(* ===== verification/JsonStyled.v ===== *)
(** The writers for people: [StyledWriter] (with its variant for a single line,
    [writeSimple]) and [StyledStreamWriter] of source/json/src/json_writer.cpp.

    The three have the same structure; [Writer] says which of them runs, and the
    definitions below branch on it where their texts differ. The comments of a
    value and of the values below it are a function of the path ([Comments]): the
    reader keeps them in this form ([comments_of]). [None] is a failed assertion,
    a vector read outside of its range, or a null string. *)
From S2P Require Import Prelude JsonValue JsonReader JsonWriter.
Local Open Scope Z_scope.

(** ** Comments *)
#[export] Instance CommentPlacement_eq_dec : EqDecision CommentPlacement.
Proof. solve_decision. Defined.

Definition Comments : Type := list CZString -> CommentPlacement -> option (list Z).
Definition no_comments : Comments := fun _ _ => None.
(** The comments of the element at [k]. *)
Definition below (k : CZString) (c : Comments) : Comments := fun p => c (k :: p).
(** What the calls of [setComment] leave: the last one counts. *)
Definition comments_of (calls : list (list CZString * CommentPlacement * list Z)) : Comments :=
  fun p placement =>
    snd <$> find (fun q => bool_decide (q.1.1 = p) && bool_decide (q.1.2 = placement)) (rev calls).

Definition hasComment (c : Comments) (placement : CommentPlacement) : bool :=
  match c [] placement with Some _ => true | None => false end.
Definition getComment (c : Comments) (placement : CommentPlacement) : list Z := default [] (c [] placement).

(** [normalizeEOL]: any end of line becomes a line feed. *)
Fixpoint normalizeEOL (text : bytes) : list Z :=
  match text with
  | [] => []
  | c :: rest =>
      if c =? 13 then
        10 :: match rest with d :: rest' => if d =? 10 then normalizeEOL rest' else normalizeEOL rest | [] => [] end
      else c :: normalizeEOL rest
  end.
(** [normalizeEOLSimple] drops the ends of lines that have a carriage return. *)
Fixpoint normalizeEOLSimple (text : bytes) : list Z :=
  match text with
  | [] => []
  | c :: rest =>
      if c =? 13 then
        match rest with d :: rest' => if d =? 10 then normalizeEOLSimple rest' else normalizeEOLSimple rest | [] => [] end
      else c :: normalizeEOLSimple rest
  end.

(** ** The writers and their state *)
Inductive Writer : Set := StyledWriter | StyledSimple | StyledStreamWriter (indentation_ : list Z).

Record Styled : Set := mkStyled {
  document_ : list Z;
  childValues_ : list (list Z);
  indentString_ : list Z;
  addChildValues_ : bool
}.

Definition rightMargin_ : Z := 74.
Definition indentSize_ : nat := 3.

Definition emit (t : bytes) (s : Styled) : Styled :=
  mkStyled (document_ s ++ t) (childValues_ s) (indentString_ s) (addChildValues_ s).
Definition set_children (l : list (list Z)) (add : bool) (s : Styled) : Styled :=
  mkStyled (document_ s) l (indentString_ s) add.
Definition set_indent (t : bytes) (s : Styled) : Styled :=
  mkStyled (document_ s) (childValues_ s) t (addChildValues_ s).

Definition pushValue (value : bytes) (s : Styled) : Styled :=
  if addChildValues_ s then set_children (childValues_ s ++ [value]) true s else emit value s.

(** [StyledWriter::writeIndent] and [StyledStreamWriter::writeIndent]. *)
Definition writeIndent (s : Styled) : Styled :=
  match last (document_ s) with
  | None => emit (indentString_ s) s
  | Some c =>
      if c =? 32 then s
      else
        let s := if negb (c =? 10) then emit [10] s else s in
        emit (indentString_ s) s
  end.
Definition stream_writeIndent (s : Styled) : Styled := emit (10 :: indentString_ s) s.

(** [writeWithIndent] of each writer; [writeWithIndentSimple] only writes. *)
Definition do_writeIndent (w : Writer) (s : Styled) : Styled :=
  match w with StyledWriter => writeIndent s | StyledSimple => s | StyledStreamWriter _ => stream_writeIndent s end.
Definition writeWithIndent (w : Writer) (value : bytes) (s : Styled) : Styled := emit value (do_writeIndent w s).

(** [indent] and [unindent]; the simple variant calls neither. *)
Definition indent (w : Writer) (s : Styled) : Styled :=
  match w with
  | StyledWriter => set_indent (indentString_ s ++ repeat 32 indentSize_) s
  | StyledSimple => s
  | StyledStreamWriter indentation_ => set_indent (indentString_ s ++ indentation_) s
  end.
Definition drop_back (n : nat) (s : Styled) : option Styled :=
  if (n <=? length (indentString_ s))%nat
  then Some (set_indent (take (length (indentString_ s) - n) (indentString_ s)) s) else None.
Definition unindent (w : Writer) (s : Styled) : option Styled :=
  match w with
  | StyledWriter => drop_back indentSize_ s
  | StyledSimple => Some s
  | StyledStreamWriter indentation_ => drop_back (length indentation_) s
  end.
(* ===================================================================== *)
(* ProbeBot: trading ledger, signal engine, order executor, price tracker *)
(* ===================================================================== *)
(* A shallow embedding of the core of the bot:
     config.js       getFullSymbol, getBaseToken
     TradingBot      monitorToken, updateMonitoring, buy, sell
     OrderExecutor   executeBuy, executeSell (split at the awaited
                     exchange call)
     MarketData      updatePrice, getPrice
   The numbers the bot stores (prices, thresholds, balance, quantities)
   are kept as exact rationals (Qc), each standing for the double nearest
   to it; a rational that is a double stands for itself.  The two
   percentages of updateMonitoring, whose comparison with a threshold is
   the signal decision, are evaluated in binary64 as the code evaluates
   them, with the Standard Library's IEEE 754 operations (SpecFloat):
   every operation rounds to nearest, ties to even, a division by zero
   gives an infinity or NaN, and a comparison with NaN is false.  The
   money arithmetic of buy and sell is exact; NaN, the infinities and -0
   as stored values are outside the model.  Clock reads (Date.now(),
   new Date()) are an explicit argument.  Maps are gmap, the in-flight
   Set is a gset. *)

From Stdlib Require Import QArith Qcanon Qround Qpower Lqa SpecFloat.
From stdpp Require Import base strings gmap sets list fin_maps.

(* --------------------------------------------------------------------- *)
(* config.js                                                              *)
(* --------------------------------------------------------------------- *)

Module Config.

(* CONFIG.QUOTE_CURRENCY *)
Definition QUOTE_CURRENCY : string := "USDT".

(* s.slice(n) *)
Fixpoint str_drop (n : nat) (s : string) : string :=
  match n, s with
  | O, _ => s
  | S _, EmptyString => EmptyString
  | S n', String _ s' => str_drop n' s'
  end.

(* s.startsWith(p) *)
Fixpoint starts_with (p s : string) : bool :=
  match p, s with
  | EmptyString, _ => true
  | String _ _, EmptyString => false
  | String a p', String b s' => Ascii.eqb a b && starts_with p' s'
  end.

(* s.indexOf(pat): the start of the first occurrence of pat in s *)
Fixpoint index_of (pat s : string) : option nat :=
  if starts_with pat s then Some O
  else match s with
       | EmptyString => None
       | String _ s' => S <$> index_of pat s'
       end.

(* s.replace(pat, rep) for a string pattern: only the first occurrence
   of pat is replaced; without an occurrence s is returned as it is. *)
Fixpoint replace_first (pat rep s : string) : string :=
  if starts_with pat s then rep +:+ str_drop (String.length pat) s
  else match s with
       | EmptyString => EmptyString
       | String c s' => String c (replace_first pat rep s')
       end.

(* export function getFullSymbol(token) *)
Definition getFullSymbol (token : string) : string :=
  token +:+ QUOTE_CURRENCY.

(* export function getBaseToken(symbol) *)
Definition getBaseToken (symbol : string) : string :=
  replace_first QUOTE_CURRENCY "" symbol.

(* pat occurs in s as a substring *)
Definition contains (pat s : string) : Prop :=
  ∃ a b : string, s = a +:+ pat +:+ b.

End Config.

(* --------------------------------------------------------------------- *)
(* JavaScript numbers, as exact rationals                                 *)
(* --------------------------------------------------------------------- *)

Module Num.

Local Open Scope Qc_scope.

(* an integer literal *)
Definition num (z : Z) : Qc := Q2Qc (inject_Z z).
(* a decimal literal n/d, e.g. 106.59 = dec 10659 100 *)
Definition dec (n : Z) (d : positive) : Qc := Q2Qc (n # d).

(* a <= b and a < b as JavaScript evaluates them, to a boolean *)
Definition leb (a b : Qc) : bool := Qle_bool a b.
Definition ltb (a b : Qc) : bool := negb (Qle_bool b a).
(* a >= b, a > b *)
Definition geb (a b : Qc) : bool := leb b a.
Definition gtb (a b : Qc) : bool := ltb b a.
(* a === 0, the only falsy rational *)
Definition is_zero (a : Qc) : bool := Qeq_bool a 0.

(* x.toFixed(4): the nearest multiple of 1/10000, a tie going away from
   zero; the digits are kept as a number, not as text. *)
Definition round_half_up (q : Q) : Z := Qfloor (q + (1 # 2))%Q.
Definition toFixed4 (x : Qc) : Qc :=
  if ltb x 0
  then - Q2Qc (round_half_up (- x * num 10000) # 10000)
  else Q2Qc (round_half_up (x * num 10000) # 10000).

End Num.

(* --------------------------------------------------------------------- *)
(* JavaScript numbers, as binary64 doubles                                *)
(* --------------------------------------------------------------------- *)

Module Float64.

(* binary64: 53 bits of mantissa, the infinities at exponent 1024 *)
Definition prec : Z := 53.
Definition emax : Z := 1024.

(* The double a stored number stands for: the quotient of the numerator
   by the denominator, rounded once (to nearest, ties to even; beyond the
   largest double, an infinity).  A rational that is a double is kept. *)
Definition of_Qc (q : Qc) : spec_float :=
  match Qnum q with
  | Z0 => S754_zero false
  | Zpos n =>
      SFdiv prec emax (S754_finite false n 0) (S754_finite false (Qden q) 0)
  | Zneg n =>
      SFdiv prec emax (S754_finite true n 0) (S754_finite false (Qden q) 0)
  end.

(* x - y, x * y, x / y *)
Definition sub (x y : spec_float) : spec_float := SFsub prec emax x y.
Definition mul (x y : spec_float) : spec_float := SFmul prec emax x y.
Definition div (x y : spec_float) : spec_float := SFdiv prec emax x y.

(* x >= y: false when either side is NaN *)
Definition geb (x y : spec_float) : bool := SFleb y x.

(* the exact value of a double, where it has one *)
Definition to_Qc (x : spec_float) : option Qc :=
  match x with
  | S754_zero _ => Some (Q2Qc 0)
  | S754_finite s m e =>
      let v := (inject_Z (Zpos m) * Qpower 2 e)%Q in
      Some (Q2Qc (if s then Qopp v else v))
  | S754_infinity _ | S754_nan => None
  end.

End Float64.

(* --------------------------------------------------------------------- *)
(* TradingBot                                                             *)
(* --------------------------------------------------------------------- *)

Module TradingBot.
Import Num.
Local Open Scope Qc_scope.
◇ ◇ ◇ ◇ ◇
Task objective: Which lines of the records hold the string "then"? Copy each one.

Result of the task:
      if c =? 13 then
        10 :: match rest with d :: rest' => if d =? 10 then normalizeEOL rest' else normalizeEOL rest | [] => [] end
      if c =? 13 then
        match rest with d :: rest' => if d =? 10 then normalizeEOLSimple rest' else normalizeEOLSimple rest | [] => [] end
  if addChildValues_ s then set_children (childValues_ s ++ [value]) true s else emit value s.
      if c =? 32 then s
        let s := if negb (c =? 10) then emit [10] s else s in
  then Some (set_indent (take (length (indentString_ s) - n) (indentString_ s)) s) else None.
  if starts_with pat s then Some O
  if starts_with pat s then rep +:+ str_drop (String.length pat) s
  then - Q2Qc (round_half_up (- x * num 10000) # 10000)
      Some (Q2Qc (if s then Qopp v else v))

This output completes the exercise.